Input for this task:
(* ===== verification/Server.v ===== *)
(** * Server: the session tables, datagram routing and tunnel addresses

    Model of the part of [ovpn.go] that all sessions share: the table of sessions
    by client address and session id, the routes of data packets by peer-id, the
    address pool, the counters, and the handlers that run between the socket and
    the sessions.

    Sessions are objects of a heap, since a session that has left the tables still
    has goroutines.  A step is what one goroutine does between two points at which
    others can see the shared state: [handleDatagram] is a lookup, the
    authentication, and the delivery or the insertion, with a [job] in between; an
    address is assigned by a first reservation, the search for its holder, a second
    reservation, and the publication; what a teardown does to the pool and the table
    of sessions is carried out later, one entry of [e_todo] at a time, and when all of it
    is done the session looks whether it has been handed over and calls OnSessionClosed
    if so ([in_order]).  The bodies of
    the source's functions, run without interference, are compositions of the steps.

    Of a session's tls-crypt wrapper the receiving side matters here; [rand.Read] is
    an argument. *)

From stdpp Require Import gmap sorting.
From S2P Require Import Prelude Wire TlsCrypt Replay KeyDeriv DataChan Cipher IpPool Session SessionProps Serve.
Import IpPool Session.

Module Server.

(** ** Counters *)

Record serverStats := mkStats {
  handshakesStarted : Z;
  handshakesCompleted : Z;
  handshakesFailed : Z;
  handshakesTimedOut : Z;
  authFailed : Z;
  assignIPRejected : Z;
  poolExhausted : Z;
  datagramsRejected : Z;
  cipherNegotiationFailed : Z;
}.

Definition zeroStats : serverStats := mkStats 0 0 0 0 0 0 0 0 0.

Definition addStarted (s : serverStats) : serverStats :=
  mkStats (u64 (handshakesStarted s + 1)) (handshakesCompleted s) (handshakesFailed s) (handshakesTimedOut s)
    (authFailed s) (assignIPRejected s) (poolExhausted s) (datagramsRejected s) (cipherNegotiationFailed s).
Definition addRejected (s : serverStats) : serverStats :=
  mkStats (handshakesStarted s) (handshakesCompleted s) (handshakesFailed s) (handshakesTimedOut s)
    (authFailed s) (assignIPRejected s) (poolExhausted s) (u64 (datagramsRejected s + 1)) (cipherNegotiationFailed s).
Definition addAssignRejected (s : serverStats) : serverStats :=
  mkStats (handshakesStarted s) (handshakesCompleted s) (handshakesFailed s) (handshakesTimedOut s)
    (authFailed s) (u64 (assignIPRejected s + 1)) (poolExhausted s) (datagramsRejected s) (cipherNegotiationFailed s).
Definition addExhausted (s : serverStats) : serverStats :=
  mkStats (handshakesStarted s) (handshakesCompleted s) (handshakesFailed s) (handshakesTimedOut s)
    (authFailed s) (assignIPRejected s) (u64 (poolExhausted s + 1)) (datagramsRejected s) (cipherNegotiationFailed s).
Definition addOutcome (o : hs_outcome) (s : serverStats) : serverStats :=
  let up w v := if bool_decide (o = w) then u64 (v + 1) else v in
  mkStats (handshakesStarted s) (up HandshakesCompleted (handshakesCompleted s)) (up HandshakesFailed (handshakesFailed s))
    (up HandshakesTimedOut (handshakesTimedOut s)) (up AuthFailed (authFailed s)) (assignIPRejected s) (poolExhausted s)
    (datagramsRejected s) (up CipherNegotiationFailed (cipherNegotiationFailed s)).

(** ** Data *)

Definition inboundQueueSize : Z := 32.
Definition minDatagramSize : Z := OffCT.

(** The client's address, as a string, and its session id. *)
Definition sessionKey : Type := bytes * bytes.

(** How far the assignment of a tunnel address to a session has come: not begun; the
    address is taken and its holder is to be found; waiting for the teardown of the
    holder, if there is one; leased but not published; finished. *)
Inductive assignment :=
  | Unassigned | Looking (want : bytes) | Waiting (want : bytes) (old : option nat) | Leased (l : IpPool.lease) | Settled.

(** A call of [Config.AssignIP]; [AssignIP None]: no address. *)
Inductive assign_result := AssignIP (ip : option bytes) | AssignError | AssignPanic.

(** The error of [callAssignIP], or its address. *)
Definition callAssignIP (r : assign_result) : option (option bytes) :=
  match r with AssignIP ip => Some ip | AssignError | AssignPanic => None end.

(** What an assignment comes to. *)
Inductive assigned := Got (l : IpPool.lease) | InUse (want : bytes) | Refused.

(** Equality of [net.IP]. *)
Definition ip_Equal (a b : bytes) : bool :=
  match IpPool.to4 a, IpPool.to4 b with
  | Some a, Some b => bool_decide (a = b)
  | None, None => bool_decide (a = b)
  | _, _ => false
  end.

Section server.
Context {W : Type} `{!AntiReplay W} `{!DataChan.AEAD} `{!TLSCryptPrims}.

Record entry := mkEntry {
  e_key : sessionKey;
  e_SessionID : bytes;
  e_wrapper : TlsCrypt.Wrapper;
  e_inbound : list ControlPacket;
  e_state : Session.state (W := W);
  e_assign : assignment;
  e_todo : list action;
}.

(** A datagram in the hands of [handleDatagram]: looked up, for a known session or an
    unknown pair; authenticated, for a session or for a candidate for one. *)
Inductive job :=
  | Known (id : nat) (hdr : Header) (packet : bytes)
  | Fresh (addr : bytes) (hdr : Header) (packet : bytes)
  | Ready (id : nat) (cp : ControlPacket)
  | Candidate (e : entry) (cp : ControlPacket).

Record server := mkServer {
  sv_pool : option IpPool.ipPool;
  sv_heap : gmap nat entry;
  sv_next : nat;
  sv_sessions : gmap sessionKey nat;
  sv_dataSessions : gmap Z nat;
  sv_closed : bool;
  sv_stats : serverStats;
  sv_jobs : list job;
}.

Definition newServer (pool : option IpPool.ipPool) : server := mkServer pool ∅ 0 ∅ ∅ false zeroStats [].

Definition with_pool (p : option IpPool.ipPool) (v : server) : server :=
  mkServer p (sv_heap v) (sv_next v) (sv_sessions v) (sv_dataSessions v) (sv_closed v) (sv_stats v) (sv_jobs v).
Definition with_heap (h : gmap nat entry) (v : server) : server :=
  mkServer (sv_pool v) h (sv_next v) (sv_sessions v) (sv_dataSessions v) (sv_closed v) (sv_stats v) (sv_jobs v).
Definition with_sessions (m : gmap sessionKey nat) (v : server) : server :=
  mkServer (sv_pool v) (sv_heap v) (sv_next v) m (sv_dataSessions v) (sv_closed v) (sv_stats v) (sv_jobs v).
Definition with_routes (m : gmap Z nat) (v : server) : server :=
  mkServer (sv_pool v) (sv_heap v) (sv_next v) (sv_sessions v) m (sv_closed v) (sv_stats v) (sv_jobs v).
Definition with_jobs (j : list job) (v : server) : server :=
  mkServer (sv_pool v) (sv_heap v) (sv_next v) (sv_sessions v) (sv_dataSessions v) (sv_closed v) (sv_stats v) j.
Definition count (f : serverStats -> serverStats) (v : server) : server :=
  mkServer (sv_pool v) (sv_heap v) (sv_next v) (sv_sessions v) (sv_dataSessions v) (sv_closed v) (f (sv_stats v)) (sv_jobs v).

Definition put (id : nat) (e : entry) (v : server) : server := with_heap (<[id := e]> (sv_heap v)) v.

Definition e_sess (e : entry) : Session W := (e_state e).1.
Definition set_state (st : Session.state (W := W)) (e : entry) : entry :=
  mkEntry (e_key e) (e_SessionID e) (e_wrapper e) (e_inbound e) st (e_assign e) (e_todo e).
Definition set_tls (w : TlsCrypt.Wrapper) (e : entry) : entry :=
  mkEntry (e_key e) (e_SessionID e) w (e_inbound e) (e_state e) (e_assign e) (e_todo e).
Definition set_inbound (q : list ControlPacket) (e : entry) : entry :=
  mkEntry (e_key e) (e_SessionID e) (e_wrapper e) q (e_state e) (e_assign e) (e_todo e).
Definition set_assign (a : assignment) (e : entry) : entry :=
  mkEntry (e_key e) (e_SessionID e) (e_wrapper e) (e_inbound e) (e_state e) a (e_todo e).
Definition set_todo (l : list action) (e : entry) : entry :=
  mkEntry (e_key e) (e_SessionID e) (e_wrapper e) (e_inbound e) (e_state e) (e_assign e) l.

(** ** Carrying out what a session asks for *)

(** What the teardown leaves for later. *)
Definition later (a : action) : bool := match a with ReleaseLease _ _ | RemoveSession => true | _ => false end.

(** What happens along with the session's step: the route is dropped inside the
    session's critical section, a counter goes up. *)
Definition at_once (id : nat) (a : action) (v : server) : server :=
  match a with
  | DropRoute p =>
      if bool_decide (sv_dataSessions v !! p = Some id) then with_routes (delete p (sv_dataSessions v)) v else v
  | CountOutcome o => count (addOutcome o) v
  | _ => v
  end.

(** One step of session [id]; the actions that concern neither tables nor counters
    are the network's, the connections' and the embedder's. *)
Definition session_event (cfg : settings) (id : nat) (ev : event (W := W)) (v : server)
    : outcome DataChan.dc_error (server * list action) :=
  match sv_heap v !! id with
  | None => Ok (v, [])
  | Some e =>
      '(st, acts) ← exec cfg (e_state e) ev;
      Ok (foldl (fun v a => at_once id a v)
            (put id (set_todo (e_todo e ++ List.filter later acts) (set_state st e)) v) acts, acts)
  end.

(** [removeSession]. *)
Definition removeSession (id : nat) (key : sessionKey) (v : server) : server :=
  if bool_decide (sv_sessions v !! key = Some id) then with_sessions (delete key (sv_sessions v)) v else v.

(** The next thing the teardown of session [id] has left to do. *)
Definition do_next (id : nat) (v : server) : server :=
  match sv_heap v !! id with
  | None => v
  | Some e =>
      match e_todo e with
      | [] => v
      | a :: rest =>
          let v := put id (set_todo rest e) v in
          match a with
          | ReleaseLease ip peerID => with_pool ((fun p => IpPool.release p ip peerID) <$> sv_pool v) v
          | RemoveSession => removeSession id (e_key e) v
          | _ => v
          end
      end
  end.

Your assignment: Print again the lines of the entries above that fall between the line holding "others can see" and the line holding "address is assigned", inclusive, exactly as they stand.

Answer box:
    others can see the shared state: [handleDatagram] is a lookup, the
    authentication, and the delivery or the insertion, with a [job] in between; an
    address is assigned by a first reservation, the search for its holder, a second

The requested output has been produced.